Trepanning, also known as trepanation, trephination, trephining or making a burr hole (the verb trepan derives from Old French from Medieval Latin  from Greek , literally "borer, auger"), is a surgical intervention in which a hole is drilled or scraped into the human skull. The intentional perforation of the cranium exposes the dura mater to treat health problems related to intracranial diseases or release pressured blood buildup from an injury. It may also refer to any "burr" hole created through other body surfaces, including nail beds.  A trephine is an instrument used for cutting out a round piece of skull bone to relieve pressure beneath a surface.

In ancient times, holes were drilled into a person who was behaving in what was considered an abnormal way to let out what people believed were evil spirits. Evidence of trepanation has been found in prehistoric human remains from Neolithic times onward. The bone that was trepanned was kept by the prehistoric people and may have been worn as a charm to keep evil spirits away. Evidence also suggests that trepanation was primitive emergency surgery after head wounds to remove shattered bits of bone from a fractured skull and clean out the blood that often pools under the skull after a blow to the head. Hunting accidents, falls, wild animals, and weapons such as clubs or spears could have caused such injuries. Trepanations appear to have been most common in areas where weapons that could produce skull fractures were used. The primary theories for the practice of trepanation in ancient times include spiritual purposes and treatment for epilepsy, head wound, mental disorders, and headache, although the latter may be just an unfounded myth.

In modern eye surgery, a trephine instrument is used in corneal transplant surgery. The procedure of drilling a hole through a fingernail or toenail is also known as trephination. It is performed by a physician or surgeon to relieve the pain associated with a subungual hematoma (blood under the nail); a small amount of blood is expressed through the hole and the pain associated with the pressure is partially alleviated. Similarly, in abdominal surgery, a trephine incision is when a small disc of abdominal skin is excised to accommodate a stoma.  Although the abdominal wall does not contain bone, the use of the word trephine in this context may relate to the round excised area of skin being similar in shape to a burr hole.

History

Prehistoric evidence 
Trepanation dates back to 7,000–10,000 years ago, and it is perhaps the oldest surgical procedure for which there is archaeological evidence, and in some areas may have been quite widespread. The main pieces of archaeological evidence are in the forms of cave paintings and human remains. At one burial site in France dated to 6500 BCE, 40 out of 120 prehistoric skulls found had trepanation holes. At the time only around 40% of people survived the procedure.
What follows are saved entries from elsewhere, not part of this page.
Lemma cancel_requests_wf ctx rid v key s :
  requests_wf s → wp (cancel ctx rid v key) (λ _, requests_wf) s.
Proof.
  intros Hs. unfold cancel. rt_run; wf_insert.
  apply (request_wf_version _ (set_dr_source_active true (set_dr_state "cancelled" r))).
  eauto using request_wf_state, or_introl with retention.
Qed.

Lemma hold_requests_wf ctx src v key su s :
  requests_wf s → wp (apply_legal_hold ctx src v key su) (λ _, requests_wf) s.
Proof.
  intros Hs. unfold apply_legal_hold. rt_run; wf_insert.
  apply (request_wf_version _ (set_dr_state "blocked_by_hold" r)).
  eauto using request_wf_state, or_introl with retention.
Qed.

Lemma release_requests_wf ctx hid v key su s :
  requests_wf s → wp (release_legal_hold ctx hid v key su) (λ _, requests_wf) s.
Proof.
  intros Hs. unfold release_legal_hold. rt_run; wf_insert.
  all: apply (request_wf_version _ (set_dr_state _ r)), request_wf_state;
    [eauto with retention|left; by destruct (_ <? _)].
Qed.

Lemma ack_requests_wf ctx rid ref ev v key s :
  requests_wf s → wp (acknowledge_local_copy ctx rid ref ev v key) (λ _, requests_wf) s.
Proof.
  intros Hs. unfold acknowledge_local_copy. rt_run; wf_insert. bools.
  apply (request_wf_version _ (set_dr_inventory _ r)).
  eapply request_wf_item; [by eauto with retention|done|done| |by right].
  intros _. split; [|intros _; left; eauto].
  assert (item_wf (ref, a)) as (_ & _ & Hack); [|by apply Hack].
  eapply (request_item_wf cfg); [|done]. eauto with retention.
Qed.

Lemma purge_requests_wf ctx rid v key su s :
  requests_wf s → wp (purge cfg ctx rid v key su) (λ _, requests_wf) s.
Proof.
  intros Hs. unfold purge. rt_run; try wf_insert.
  - apply request_wf_state; [eauto with retention|by left].
  - eapply wp_mono; [|by apply run_purge_wf]. intros [] t Ht; by rt_run.
Qed.

Lemma step_requests_wf s s' :
  (∀ f c src, inventory_provider cfg = Some f → Forall derivative_valid (f c src)) →
  requests_wf s → step cfg s s' → requests_wf s'.
Proof.
  intros Hprov Hs [ctx []]; [by apply create_requests_wf|
    by apply (preserves_register_requests ctx src)|
    by apply cancel_requests_wf|by apply hold_requests_wf|by apply release_requests_wf|
    by apply ack_requests_wf|by apply purge_requests_wf].
Qed.

(** In every reachable store every deletion request has an inventory
    whose keys are the distinct references of valid derivatives covering all
    six kinds, a version of at least 1 and a grace period of the configured
    length; a request is in state [purged] only when every item is
    completed; and no local copy was ever handed to the cleanup port: it is
    completed by an acknowledgement, or because it never existed. *)
Theorem reachable_requests_wf p s :
  (∀ f c src, inventory_provider cfg = Some f → Forall derivative_valid (f c src)) →
  reachable cfg p s → requests_wf s.
Proof.
  intros Hprov. apply (rt_reachable_ind_inv cfg p requests_wf); [done|].
  intros. by eapply step_requests_wf.
Qed.
End ReachableRequests.

(** ** Workspaces are isolated *)

Section Isolation.
Context {D : Digest} {W : World} (cfg : Config).

(** Requests and Legal Holds are the service's two scoped tables. *)
Definition requests_confined : RetentionContext → Repo → Repo → Prop :=
  Scoped.confined (λ r, same_scope (dr_context r)) "deletion" requests.
Definition holds_confined : RetentionContext → Repo → Repo → Prop :=
  Scoped.confined (λ h, same_scope (lh_context h)) "legal-hold" holds.
Definition confined (ctx : RetentionContext) (s s' : Repo) : Prop :=
  requests_confined ctx s s' ∧ holds_confined ctx s s'.
Definition ids_drawn (s : Repo) : Prop :=
  Scoped.ids_drawn "deletion" requests s ∧ Scoped.ids_drawn "legal-hold" holds s.

Ltac confine2 := split; confine.

Lemma rt_confined_create ctx src inv key ifm s :
  wp (create_request cfg ctx src inv key ifm) (λ _, confined ctx s) s.
Proof. unfold create_request. rt_run; confine2. Qed.

Lemma confined_register ctx src s : wp (register_source ctx src) (λ _, confined ctx s) s.
Proof. unfold register_source. rt_run; confine2. Qed.

Lemma confined_cancel ctx rid v key s : wp (cancel ctx rid v key) (λ _, confined ctx s) s.
Proof. unfold cancel. rt_run; confine2. Qed.

Lemma confined_hold ctx src v key su s :
  wp (apply_legal_hold ctx src v key su) (λ _, confined ctx s) s.
Proof. unfold apply_legal_hold. rt_run; confine2. Qed.

Lemma confined_release ctx hid v key su s :
  wp (release_legal_hold ctx hid v key su) (λ _, confined ctx s) s.
Proof. unfold release_legal_hold. rt_run; confine2. Qed.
More than 1,500 trephined skulls from the Neolithic period (representing 5–10% of all Stone Age skulls) have been uncovered throughout the worldfrom Europe, Siberia, China and the Americas. Most of the trephined crania belong to adult males, but women and children are also represented. 

There also exists evidence of trepanation being performed on a cow in France around 3400–3000 BCE. If performed while alive, the cow did not survive the procedure. It is unclear if this was performed as a veterinary procedure, medical experimentation, or for another reason. It would be the earliest archaeological example of veterinary surgery or animal medical experimentation if those were the reasons.

Pre-Columbian Mesoamerica 

In the more recent times of postclassical pre-Columbian Mesoamerica, evidence for the practice of trepanation and an assortment of other cranial deformation techniques comes from a variety of sources, including physical cranial remains of burials, allusions in iconographic artworks and reports from the post-colonial period.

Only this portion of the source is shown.